- Exercise description -
Find the line that contains "(zip (popped ops)" in the entries below. Write out that line and all that follow it, unchanged and alone.

----

(* ===== verification/AsyncQueue.v ===== *)
(** * The queue of received messages ([async_queue.h])

    [AsyncQueue] pairs values that are pushed with handlers that ask for one.
    A handler is called after the lock is released; the functions below return
    the call that is to be made, so a sequence of operations is the order in
    which the locked sections ran. *)

From S2P Require Import Prelude.

Record AsyncQueue (A H : Type) := mkQueue {
  values : list A;
  handlers : list H
}.
Arguments mkQueue {_ _} _ _.
Arguments values {_ _} _.
Arguments handlers {_ _} _.

Section queue.
Context {A H : Type}.
Implicit Types (q : AsyncQueue A H).

Definition AsyncQueue_new : AsyncQueue A H := mkQueue [] [].

(** [GeneratedSequence<N, Is...>]: the indices [std::get] is called with. *)
Fixpoint GeneratedSequence (n : nat) (idx : list nat) : list nat :=
  match n with
  | 0 => idx
  | S n => GeneratedSequence n (n :: idx)
  end.

(** [ApplyTuple (handler, tuple)]: the call of the handler with the values. *)
Definition ApplyTuple (f : H) (tup : A) : H * A := (f, tup).

Definition Push (args : A) q : option (H * A) * AsyncQueue A H :=
  match handlers q with
  | [] => (None, mkQueue (values q ++ [args]) (handlers q))
  | handler :: hs => (Some (ApplyTuple handler args), mkQueue (values q) hs)
  end.

Definition AsyncPop (handler : H) q : option (H * A) * AsyncQueue A H :=
  match values q with
  | [] => (None, mkQueue (values q) (handlers q ++ [handler]))
  | tuple :: vs => (Some (ApplyTuple handler tuple), mkQueue vs (handlers q))
  end.

(** Every component of the tuple is passed, in its place. *)
Lemma GeneratedSequence_seq n idx : GeneratedSequence n idx = seq 0 n ++ idx.
Proof.
  revert idx. induction n as [|n IH]; intros idx; [done|].
  cbn [GeneratedSequence]. by rewrite IH, seq_S, <-(assoc_L (++)).
Qed.

(** ** Sequences of operations *)
Inductive queue_op := OPush (a : A) | OPop (h : H).

Definition queue_step (op : queue_op) q : option (H * A) * AsyncQueue A H :=
  match op with OPush a => Push a q | OPop h => AsyncPop h q end.

Fixpoint queue_run (ops : list queue_op) q : list (H * A) * AsyncQueue A H :=
  match ops with
  | [] => ([], q)
  | op :: ops =>
      let '(call, q') := queue_step op q in
      let '(calls, q'') := queue_run ops q' in
      (option_list call ++ calls, q'')
  end.

Definition pushed : list queue_op → list A :=
  omap (λ op, match op with OPush a => Some a | OPop _ => None end).
Definition popped : list queue_op → list H :=
  omap (λ op, match op with OPop h => Some h | OPush _ => None end).

(** Values and handlers never wait at the same time. *)
Definition queue_ok q : Prop := values q = [] ∨ handlers q = [].

Lemma queue_step_spec op q :
  queue_ok q →
  let '(call, q') := queue_step op q in
  queue_ok q' ∧
  handlers q ++ popped [op] = (option_list call).*1 ++ handlers q' ∧
  values q ++ pushed [op] = (option_list call).*2 ++ values q'.
Proof.
  intros Hq. destruct q as [vs hs], op as [a|h]; cbn in *.
  - destruct hs as [|h hs]; cbn; [split; [by right|]; by rewrite ?app_nil_r|].
    destruct Hq as [Hv|]; [|done]. cbn in Hv. subst vs.
    rewrite ?app_nil_r. split; [by left|done].
  - destruct vs as [|v vs]; cbn; [split; [by left|]; by rewrite ?app_nil_r|].
    destruct Hq as [|Hh]; [done|]. cbn in Hh. subst hs.
    rewrite ?app_nil_r. split; [by right|done].
Qed.

Lemma queue_run_spec ops q :
  queue_ok q →
  let '(calls, q') := queue_run ops q in
  queue_ok q' ∧ handlers q ++ popped ops = calls.*1 ++ handlers q' ∧
  values q ++ pushed ops = calls.*2 ++ values q'.
Proof.
  revert q. induction ops as [|op ops IH]; intros q Hq; cbn [queue_run]; [by rewrite !app_nil_r|].
  pose proof (queue_step_spec op q Hq) as Hs. destruct (queue_step op q) as [call q'].
  destruct Hs as (Hq' & Hh & Hv). specialize (IH q' Hq'). destruct (queue_run ops q') as [calls q''].
  destruct IH as (Hq'' & Hh' & Hv'). split; [done|].
  assert (popped (op :: ops) = popped [op] ++ popped ops) as -> by by destruct op.
  assert (pushed (op :: ops) = pushed [op] ++ pushed ops) as -> by by destruct op.
  rewrite !(assoc_L (++)), Hh, Hv, !fmap_app, <-!(assoc_L (++)), Hh', Hv'. done.
Qed.

(** C27: The queue is first in, first out, and loses and repeats nothing: in any
    interleaving of pushes and pops the n-th handler is called with the n-th
    value, the calls are made in that order, as many as there are pairs, and
    what has no partner yet waits in order. *)
Theorem queue_fifo ops :
  queue_run ops AsyncQueue_new =
    (zip (popped ops) (pushed ops),
     mkQueue (drop (length (popped ops)) (pushed ops)) (drop (length (pushed ops)) (popped ops))).
Proof.
  pose proof (queue_run_spec ops AsyncQueue_new (or_introl eq_refl)) as Hr.
  destruct (queue_run ops AsyncQueue_new) as [calls [vs hs]]. destruct Hr as (Hq & Hh & Hv).
  cbn in Hq, Hh, Hv. rewrite Hh, Hv. destruct Hq as [Hq|Hq]; cbn in Hq; subst; rewrite ?app_nil_r.
  - rewrite drop_ge, drop_app_length' by (rewrite ?length_app, !length_fmap; lia).
    f_equal. rewrite <-(app_nil_r calls.*2), zip_with_app by by rewrite !length_fmap.
    rewrite zip_with_nil_r, app_nil_r. symmetry. apply zip_fst_snd.
  - rewrite drop_app_length', (drop_ge calls.*1) by (rewrite ?length_app, !length_fmap; lia).
    f_equal. rewrite <-(app_nil_r calls.*1), zip_with_app by by rewrite !length_fmap.
    cbn. rewrite app_nil_r. symmetry. apply zip_fst_snd.
Qed.
End queue.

----

- Response to the exercise -
    (zip (popped ops) (pushed ops),
     mkQueue (drop (length (popped ops)) (pushed ops)) (drop (length (pushed ops)) (popped ops))).
Proof.
  pose proof (queue_run_spec ops AsyncQueue_new (or_introl eq_refl)) as Hr.
  destruct (queue_run ops AsyncQueue_new) as [calls [vs hs]]. destruct Hr as (Hq & Hh & Hv).
  cbn in Hq, Hh, Hv. rewrite Hh, Hv. destruct Hq as [Hq|Hq]; cbn in Hq; subst; rewrite ?app_nil_r.
  - rewrite drop_ge, drop_app_length' by (rewrite ?length_app, !length_fmap; lia).
    f_equal. rewrite <-(app_nil_r calls.*2), zip_with_app by by rewrite !length_fmap.
    rewrite zip_with_nil_r, app_nil_r. symmetry. apply zip_fst_snd.
  - rewrite drop_app_length', (drop_ge calls.*1) by (rewrite ?length_app, !length_fmap; lia).
    f_equal. rewrite <-(app_nil_r calls.*1), zip_with_app by by rewrite !length_fmap.
    cbn. rewrite app_nil_r. symmetry. apply zip_fst_snd.
Qed.
End queue.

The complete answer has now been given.